Of the lines in the data below, write out exactly those from the one holding "then raise (ValueError" through the one holding "Definition project_code (i", both included.

(Collected data entries)
..............................

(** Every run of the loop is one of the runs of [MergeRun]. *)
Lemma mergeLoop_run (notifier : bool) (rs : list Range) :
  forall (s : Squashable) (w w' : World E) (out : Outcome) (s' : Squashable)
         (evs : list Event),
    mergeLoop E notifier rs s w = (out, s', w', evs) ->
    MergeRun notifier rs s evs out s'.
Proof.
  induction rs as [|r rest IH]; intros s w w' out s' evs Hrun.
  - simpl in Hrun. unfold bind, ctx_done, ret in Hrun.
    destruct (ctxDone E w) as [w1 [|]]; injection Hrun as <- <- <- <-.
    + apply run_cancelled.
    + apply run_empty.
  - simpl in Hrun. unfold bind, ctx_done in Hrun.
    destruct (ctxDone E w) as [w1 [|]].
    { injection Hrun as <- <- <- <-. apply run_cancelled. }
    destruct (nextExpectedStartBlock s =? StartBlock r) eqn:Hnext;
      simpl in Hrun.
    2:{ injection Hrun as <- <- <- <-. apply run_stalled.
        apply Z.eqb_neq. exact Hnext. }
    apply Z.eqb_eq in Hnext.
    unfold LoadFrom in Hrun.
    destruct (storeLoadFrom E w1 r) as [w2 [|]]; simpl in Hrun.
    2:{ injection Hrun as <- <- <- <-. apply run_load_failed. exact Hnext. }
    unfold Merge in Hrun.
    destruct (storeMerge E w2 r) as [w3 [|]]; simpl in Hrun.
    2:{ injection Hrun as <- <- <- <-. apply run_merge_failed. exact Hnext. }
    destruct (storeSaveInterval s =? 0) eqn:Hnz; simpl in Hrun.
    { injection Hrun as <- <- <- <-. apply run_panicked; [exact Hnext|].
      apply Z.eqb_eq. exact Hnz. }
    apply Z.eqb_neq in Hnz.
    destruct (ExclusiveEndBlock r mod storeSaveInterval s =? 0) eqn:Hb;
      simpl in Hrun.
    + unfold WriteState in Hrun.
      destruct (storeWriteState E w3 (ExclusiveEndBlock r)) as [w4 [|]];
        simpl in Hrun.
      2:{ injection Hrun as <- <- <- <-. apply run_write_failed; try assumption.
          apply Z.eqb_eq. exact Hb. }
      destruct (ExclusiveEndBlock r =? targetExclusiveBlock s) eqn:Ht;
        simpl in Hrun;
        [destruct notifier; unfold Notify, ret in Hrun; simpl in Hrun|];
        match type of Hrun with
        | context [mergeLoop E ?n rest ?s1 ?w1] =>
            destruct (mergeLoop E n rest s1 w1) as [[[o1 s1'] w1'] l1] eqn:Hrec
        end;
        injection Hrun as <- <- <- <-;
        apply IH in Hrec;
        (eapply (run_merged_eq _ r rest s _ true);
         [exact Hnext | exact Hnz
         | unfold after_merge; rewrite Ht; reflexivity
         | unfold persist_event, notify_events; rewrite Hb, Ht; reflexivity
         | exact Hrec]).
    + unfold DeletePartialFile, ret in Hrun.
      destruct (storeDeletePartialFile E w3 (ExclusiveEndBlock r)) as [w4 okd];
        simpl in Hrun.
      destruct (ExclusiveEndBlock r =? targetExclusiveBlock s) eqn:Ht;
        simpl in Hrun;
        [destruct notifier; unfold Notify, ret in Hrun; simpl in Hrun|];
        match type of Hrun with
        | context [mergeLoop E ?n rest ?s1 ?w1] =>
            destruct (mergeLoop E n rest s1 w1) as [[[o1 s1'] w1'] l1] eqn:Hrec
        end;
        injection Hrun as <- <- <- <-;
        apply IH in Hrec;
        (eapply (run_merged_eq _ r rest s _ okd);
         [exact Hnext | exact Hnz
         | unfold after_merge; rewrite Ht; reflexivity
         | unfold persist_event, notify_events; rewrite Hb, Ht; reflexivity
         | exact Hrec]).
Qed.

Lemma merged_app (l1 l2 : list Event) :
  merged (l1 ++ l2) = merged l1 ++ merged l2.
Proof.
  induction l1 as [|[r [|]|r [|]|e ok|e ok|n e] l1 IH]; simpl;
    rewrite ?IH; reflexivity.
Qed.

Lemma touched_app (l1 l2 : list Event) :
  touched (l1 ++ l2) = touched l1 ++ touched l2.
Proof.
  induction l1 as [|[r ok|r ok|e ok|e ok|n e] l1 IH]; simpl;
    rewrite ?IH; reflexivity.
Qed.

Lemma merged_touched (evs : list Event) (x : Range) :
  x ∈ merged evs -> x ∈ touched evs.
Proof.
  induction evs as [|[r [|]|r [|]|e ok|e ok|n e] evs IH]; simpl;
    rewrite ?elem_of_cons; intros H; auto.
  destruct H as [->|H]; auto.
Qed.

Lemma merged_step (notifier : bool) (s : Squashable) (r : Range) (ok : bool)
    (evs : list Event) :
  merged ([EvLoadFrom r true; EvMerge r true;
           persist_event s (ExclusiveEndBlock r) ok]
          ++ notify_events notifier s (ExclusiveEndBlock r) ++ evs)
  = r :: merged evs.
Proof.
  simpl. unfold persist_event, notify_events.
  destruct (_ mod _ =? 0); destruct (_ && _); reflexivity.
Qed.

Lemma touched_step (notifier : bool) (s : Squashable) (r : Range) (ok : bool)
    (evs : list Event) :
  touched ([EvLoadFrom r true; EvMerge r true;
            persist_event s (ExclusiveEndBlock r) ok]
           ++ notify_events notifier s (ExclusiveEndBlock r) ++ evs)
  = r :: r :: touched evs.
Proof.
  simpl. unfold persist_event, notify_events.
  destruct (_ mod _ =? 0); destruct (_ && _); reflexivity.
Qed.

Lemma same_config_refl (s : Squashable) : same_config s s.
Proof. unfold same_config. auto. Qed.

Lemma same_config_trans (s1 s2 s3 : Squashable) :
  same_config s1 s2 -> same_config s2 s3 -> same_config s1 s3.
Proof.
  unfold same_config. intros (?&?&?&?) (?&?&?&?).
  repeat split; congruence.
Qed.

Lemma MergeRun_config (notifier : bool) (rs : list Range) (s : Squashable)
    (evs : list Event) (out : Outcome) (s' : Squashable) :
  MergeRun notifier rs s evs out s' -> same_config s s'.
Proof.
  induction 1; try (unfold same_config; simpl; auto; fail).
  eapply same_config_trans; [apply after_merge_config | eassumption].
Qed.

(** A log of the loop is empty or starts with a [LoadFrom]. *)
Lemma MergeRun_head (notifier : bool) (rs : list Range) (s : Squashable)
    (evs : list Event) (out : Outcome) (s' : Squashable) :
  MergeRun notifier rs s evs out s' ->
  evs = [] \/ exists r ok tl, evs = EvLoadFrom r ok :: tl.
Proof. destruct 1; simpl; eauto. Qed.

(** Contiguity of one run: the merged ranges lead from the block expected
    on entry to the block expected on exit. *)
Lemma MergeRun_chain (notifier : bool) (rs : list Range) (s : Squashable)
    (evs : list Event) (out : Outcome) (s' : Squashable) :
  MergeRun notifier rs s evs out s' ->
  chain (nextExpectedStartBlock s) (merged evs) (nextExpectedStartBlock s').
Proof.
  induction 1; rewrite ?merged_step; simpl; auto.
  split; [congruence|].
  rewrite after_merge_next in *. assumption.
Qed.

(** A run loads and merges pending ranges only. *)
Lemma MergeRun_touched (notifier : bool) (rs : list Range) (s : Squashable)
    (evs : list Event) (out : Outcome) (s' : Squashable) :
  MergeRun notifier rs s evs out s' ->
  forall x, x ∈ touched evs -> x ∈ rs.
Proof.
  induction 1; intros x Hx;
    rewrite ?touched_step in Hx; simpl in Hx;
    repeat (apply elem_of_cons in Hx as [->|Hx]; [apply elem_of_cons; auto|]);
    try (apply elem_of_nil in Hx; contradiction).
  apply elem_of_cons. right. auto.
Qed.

..............................

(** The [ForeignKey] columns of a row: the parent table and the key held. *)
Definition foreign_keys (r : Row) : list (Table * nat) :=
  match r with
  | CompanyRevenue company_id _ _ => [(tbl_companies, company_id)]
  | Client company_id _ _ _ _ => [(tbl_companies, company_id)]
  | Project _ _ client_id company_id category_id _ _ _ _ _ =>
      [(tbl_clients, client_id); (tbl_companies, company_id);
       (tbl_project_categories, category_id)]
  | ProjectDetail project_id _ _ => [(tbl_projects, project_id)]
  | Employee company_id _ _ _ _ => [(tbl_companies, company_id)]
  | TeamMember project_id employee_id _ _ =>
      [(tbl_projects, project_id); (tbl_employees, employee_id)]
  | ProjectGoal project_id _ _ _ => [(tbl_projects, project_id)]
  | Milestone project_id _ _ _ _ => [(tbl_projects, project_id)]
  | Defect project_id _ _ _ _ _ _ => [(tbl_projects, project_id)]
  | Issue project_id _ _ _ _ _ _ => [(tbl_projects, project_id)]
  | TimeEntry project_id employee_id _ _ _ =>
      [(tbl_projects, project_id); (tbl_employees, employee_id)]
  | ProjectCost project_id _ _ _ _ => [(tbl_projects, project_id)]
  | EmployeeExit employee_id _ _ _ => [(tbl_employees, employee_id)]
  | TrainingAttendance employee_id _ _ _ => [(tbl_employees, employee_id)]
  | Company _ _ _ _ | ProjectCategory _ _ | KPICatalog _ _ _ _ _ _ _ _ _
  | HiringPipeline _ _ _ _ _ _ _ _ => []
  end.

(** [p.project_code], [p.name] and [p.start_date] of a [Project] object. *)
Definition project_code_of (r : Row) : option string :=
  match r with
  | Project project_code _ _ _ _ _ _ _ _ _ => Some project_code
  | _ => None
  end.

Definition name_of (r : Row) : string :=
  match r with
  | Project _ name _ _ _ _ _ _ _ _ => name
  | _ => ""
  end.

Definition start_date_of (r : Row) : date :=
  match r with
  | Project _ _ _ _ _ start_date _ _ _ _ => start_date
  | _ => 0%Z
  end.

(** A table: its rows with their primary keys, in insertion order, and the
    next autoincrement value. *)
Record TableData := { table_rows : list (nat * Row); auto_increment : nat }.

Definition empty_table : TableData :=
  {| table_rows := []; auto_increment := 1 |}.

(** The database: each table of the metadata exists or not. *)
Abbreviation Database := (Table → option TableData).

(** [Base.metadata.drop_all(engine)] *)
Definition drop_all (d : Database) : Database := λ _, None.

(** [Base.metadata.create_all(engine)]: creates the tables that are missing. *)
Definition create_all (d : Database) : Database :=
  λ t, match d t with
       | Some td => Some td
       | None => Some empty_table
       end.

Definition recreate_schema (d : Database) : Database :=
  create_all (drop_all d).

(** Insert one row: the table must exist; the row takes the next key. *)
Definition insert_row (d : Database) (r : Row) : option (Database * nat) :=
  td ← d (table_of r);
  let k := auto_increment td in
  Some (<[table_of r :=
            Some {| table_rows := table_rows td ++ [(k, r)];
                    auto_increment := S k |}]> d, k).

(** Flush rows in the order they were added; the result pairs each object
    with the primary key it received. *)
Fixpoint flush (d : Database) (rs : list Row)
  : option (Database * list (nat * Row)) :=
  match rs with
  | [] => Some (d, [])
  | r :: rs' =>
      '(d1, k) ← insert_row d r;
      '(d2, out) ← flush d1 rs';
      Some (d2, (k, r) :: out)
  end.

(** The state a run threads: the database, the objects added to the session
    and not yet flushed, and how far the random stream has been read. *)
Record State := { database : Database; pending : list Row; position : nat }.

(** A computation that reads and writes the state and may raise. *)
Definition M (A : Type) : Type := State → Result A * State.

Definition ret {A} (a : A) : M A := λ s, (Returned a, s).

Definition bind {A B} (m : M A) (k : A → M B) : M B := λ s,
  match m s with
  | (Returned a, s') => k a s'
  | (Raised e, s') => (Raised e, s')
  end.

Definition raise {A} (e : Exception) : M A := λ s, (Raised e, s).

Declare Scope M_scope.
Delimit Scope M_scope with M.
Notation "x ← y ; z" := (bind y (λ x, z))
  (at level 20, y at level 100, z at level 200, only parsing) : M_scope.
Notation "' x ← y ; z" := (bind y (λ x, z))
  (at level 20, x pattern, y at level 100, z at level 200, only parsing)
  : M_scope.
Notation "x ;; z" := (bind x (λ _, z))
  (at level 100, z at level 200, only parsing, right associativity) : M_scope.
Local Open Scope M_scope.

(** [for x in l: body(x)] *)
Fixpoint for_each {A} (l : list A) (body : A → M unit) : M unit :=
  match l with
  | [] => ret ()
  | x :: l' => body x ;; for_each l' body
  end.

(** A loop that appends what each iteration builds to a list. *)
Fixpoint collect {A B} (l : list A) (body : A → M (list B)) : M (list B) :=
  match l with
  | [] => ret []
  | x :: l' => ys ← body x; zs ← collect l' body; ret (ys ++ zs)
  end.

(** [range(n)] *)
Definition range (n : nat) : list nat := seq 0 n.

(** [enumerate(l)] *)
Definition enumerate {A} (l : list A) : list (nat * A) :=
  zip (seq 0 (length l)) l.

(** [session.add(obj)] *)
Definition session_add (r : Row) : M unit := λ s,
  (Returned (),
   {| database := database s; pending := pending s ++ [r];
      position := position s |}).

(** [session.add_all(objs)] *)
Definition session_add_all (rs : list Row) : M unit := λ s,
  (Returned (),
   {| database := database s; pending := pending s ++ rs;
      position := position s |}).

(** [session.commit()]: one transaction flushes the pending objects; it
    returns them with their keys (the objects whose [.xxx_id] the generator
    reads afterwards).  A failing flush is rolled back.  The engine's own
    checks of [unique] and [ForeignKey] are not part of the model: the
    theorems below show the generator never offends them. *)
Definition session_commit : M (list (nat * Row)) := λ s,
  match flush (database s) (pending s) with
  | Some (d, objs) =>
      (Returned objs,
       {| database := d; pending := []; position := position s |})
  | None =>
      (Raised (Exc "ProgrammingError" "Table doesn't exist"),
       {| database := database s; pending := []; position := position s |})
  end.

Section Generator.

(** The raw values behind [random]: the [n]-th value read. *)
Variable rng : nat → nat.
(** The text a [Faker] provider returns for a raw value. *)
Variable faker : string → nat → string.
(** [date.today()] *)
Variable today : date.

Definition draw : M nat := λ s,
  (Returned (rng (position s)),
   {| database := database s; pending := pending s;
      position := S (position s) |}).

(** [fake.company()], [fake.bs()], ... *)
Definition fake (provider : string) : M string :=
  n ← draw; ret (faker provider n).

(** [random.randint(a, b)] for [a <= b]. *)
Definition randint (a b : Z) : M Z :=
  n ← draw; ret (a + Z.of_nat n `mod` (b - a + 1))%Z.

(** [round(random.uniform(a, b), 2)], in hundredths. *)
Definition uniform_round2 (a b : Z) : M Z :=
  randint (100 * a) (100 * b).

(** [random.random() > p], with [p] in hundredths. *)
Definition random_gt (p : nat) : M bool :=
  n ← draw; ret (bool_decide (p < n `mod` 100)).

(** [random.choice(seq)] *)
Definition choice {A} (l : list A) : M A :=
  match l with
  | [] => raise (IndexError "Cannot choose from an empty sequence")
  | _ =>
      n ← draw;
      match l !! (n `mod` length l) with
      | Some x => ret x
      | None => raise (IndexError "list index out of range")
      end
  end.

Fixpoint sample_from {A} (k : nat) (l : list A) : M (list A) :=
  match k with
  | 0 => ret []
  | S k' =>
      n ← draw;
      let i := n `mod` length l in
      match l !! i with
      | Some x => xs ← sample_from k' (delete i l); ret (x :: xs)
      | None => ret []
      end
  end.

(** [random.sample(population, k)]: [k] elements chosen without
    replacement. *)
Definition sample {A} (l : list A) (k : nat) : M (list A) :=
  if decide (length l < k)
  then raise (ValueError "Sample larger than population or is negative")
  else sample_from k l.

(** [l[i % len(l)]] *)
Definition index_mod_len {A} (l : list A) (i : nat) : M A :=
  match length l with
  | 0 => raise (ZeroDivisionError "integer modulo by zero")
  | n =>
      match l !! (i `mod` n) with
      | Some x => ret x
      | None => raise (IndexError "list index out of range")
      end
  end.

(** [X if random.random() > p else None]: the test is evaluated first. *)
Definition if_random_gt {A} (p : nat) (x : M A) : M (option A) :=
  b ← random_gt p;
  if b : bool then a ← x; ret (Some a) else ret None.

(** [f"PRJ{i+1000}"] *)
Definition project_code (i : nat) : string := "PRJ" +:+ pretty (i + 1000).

..............................

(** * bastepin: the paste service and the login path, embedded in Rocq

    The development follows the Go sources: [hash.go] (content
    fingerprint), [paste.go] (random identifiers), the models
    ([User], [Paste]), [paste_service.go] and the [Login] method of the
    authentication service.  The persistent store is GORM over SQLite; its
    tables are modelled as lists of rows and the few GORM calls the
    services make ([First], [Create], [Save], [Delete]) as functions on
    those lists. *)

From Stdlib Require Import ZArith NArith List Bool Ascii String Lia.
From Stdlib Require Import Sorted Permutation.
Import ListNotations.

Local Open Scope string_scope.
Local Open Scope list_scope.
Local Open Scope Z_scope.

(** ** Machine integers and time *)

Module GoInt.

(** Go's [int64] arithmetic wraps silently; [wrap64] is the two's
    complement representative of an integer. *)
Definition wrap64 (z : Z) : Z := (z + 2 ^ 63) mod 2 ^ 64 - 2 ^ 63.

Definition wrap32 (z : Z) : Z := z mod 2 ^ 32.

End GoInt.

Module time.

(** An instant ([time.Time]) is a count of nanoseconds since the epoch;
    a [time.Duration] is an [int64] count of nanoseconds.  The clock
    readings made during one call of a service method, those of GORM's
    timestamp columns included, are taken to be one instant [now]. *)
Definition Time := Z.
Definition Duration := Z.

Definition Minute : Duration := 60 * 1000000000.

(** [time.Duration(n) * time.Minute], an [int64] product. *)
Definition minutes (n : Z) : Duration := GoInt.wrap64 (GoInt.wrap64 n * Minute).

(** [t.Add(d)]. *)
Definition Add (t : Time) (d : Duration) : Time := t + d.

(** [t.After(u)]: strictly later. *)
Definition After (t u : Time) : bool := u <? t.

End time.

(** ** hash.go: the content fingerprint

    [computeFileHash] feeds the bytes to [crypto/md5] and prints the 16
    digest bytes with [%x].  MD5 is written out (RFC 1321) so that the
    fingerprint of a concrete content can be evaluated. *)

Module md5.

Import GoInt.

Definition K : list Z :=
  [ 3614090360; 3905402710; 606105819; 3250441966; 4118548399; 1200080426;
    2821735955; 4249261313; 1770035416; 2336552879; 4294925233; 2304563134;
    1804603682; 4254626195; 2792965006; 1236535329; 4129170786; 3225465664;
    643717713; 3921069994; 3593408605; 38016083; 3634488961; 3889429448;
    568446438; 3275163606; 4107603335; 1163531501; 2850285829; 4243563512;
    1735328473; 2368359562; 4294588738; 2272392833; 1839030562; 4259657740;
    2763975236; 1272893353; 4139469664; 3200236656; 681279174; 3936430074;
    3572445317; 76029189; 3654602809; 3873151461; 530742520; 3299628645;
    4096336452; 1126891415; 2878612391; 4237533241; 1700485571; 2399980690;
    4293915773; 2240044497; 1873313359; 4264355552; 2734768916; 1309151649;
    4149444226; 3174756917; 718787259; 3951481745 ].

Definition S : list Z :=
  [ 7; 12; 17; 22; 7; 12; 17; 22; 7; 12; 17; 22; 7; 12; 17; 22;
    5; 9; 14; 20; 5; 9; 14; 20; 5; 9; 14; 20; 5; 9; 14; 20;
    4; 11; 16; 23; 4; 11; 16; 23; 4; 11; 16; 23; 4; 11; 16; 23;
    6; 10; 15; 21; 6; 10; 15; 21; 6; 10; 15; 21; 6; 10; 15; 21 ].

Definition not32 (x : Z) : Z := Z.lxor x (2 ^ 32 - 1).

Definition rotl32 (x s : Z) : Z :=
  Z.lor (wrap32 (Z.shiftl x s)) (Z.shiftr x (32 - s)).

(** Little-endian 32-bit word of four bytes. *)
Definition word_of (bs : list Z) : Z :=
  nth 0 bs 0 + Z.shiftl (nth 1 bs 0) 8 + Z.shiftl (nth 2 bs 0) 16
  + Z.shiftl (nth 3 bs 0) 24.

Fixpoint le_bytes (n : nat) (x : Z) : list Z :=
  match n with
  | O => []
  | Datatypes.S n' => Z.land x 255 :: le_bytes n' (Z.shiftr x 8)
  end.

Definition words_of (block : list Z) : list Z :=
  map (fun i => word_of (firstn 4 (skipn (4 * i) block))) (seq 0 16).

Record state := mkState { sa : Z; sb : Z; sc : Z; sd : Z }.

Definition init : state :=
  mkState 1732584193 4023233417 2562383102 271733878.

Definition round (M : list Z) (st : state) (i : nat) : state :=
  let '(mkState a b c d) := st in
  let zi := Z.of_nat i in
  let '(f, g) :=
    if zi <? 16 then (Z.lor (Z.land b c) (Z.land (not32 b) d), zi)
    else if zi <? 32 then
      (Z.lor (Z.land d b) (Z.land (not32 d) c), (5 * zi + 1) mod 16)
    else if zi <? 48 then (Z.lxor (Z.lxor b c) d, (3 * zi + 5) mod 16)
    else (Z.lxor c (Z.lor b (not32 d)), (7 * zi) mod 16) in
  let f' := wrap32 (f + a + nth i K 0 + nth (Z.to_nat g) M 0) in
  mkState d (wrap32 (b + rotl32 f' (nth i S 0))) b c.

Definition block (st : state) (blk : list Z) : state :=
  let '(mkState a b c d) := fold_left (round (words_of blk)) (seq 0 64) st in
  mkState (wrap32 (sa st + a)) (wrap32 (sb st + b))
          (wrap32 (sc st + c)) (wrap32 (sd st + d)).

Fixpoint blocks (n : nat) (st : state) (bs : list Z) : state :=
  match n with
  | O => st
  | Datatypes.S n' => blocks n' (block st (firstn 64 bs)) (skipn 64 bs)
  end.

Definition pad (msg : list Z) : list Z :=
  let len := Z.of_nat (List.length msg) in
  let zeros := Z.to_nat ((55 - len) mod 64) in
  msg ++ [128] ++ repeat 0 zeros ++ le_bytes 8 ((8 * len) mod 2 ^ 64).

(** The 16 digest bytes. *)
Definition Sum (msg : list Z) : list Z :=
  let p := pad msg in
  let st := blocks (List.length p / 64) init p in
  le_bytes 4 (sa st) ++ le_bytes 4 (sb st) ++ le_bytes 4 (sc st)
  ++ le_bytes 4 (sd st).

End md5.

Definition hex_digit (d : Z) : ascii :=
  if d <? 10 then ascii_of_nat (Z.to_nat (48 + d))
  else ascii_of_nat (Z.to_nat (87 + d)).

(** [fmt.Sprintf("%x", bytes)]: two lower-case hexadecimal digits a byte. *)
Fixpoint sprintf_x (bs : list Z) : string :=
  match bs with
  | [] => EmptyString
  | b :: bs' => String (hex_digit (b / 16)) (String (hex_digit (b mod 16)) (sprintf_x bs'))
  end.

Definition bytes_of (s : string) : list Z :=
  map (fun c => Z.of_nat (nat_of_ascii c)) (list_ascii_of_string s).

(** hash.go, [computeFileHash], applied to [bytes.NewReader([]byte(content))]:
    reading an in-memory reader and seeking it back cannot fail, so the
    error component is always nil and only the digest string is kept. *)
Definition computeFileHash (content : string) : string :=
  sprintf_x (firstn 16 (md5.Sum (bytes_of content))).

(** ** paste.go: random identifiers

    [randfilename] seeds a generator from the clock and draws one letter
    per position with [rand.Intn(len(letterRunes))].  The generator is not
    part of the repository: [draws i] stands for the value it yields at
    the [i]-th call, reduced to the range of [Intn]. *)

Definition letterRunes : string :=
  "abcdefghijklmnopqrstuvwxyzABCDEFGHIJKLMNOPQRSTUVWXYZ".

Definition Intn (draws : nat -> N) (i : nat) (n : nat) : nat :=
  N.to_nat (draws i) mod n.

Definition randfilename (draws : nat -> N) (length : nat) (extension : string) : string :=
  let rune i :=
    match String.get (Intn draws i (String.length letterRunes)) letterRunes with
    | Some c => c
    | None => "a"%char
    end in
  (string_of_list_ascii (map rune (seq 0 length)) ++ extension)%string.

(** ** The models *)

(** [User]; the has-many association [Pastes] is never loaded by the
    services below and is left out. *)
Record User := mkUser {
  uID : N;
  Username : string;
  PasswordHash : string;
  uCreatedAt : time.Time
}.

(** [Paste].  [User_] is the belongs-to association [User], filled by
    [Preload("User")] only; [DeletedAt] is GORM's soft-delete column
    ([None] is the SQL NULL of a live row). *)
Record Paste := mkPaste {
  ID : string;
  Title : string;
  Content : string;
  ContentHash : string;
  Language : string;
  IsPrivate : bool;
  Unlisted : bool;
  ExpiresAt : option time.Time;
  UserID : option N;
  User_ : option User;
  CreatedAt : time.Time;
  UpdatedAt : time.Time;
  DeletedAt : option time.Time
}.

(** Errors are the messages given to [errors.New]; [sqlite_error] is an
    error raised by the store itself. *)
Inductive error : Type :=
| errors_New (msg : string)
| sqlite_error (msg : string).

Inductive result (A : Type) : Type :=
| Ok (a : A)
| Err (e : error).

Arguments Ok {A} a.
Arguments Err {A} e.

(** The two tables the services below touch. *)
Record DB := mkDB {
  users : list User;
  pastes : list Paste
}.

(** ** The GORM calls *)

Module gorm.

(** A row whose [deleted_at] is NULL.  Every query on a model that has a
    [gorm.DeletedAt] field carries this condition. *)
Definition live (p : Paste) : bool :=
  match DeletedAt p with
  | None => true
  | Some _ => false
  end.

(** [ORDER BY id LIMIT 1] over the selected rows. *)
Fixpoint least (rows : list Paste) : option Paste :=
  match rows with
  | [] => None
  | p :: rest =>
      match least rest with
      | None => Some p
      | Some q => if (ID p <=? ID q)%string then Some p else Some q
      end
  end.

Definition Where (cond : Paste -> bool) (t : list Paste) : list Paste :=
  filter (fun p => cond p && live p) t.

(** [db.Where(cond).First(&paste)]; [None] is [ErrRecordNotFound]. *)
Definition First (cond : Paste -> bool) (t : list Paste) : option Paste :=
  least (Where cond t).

..............................

RESPONSE AREA:
  then raise (ValueError "Sample larger than population or is negative")
  else sample_from k l.

(** [l[i % len(l)]] *)
Definition index_mod_len {A} (l : list A) (i : nat) : M A :=
  match length l with
  | 0 => raise (ZeroDivisionError "integer modulo by zero")
  | n =>
      match l !! (i `mod` n) with
      | Some x => ret x
      | None => raise (IndexError "list index out of range")
      end
  end.

(** [X if random.random() > p else None]: the test is evaluated first. *)
Definition if_random_gt {A} (p : nat) (x : M A) : M (option A) :=
  b ← random_gt p;
  if b : bool then a ← x; ret (Some a) else ret None.

(** [f"PRJ{i+1000}"] *)
Definition project_code (i : nat) : string := "PRJ" +:+ pretty (i + 1000).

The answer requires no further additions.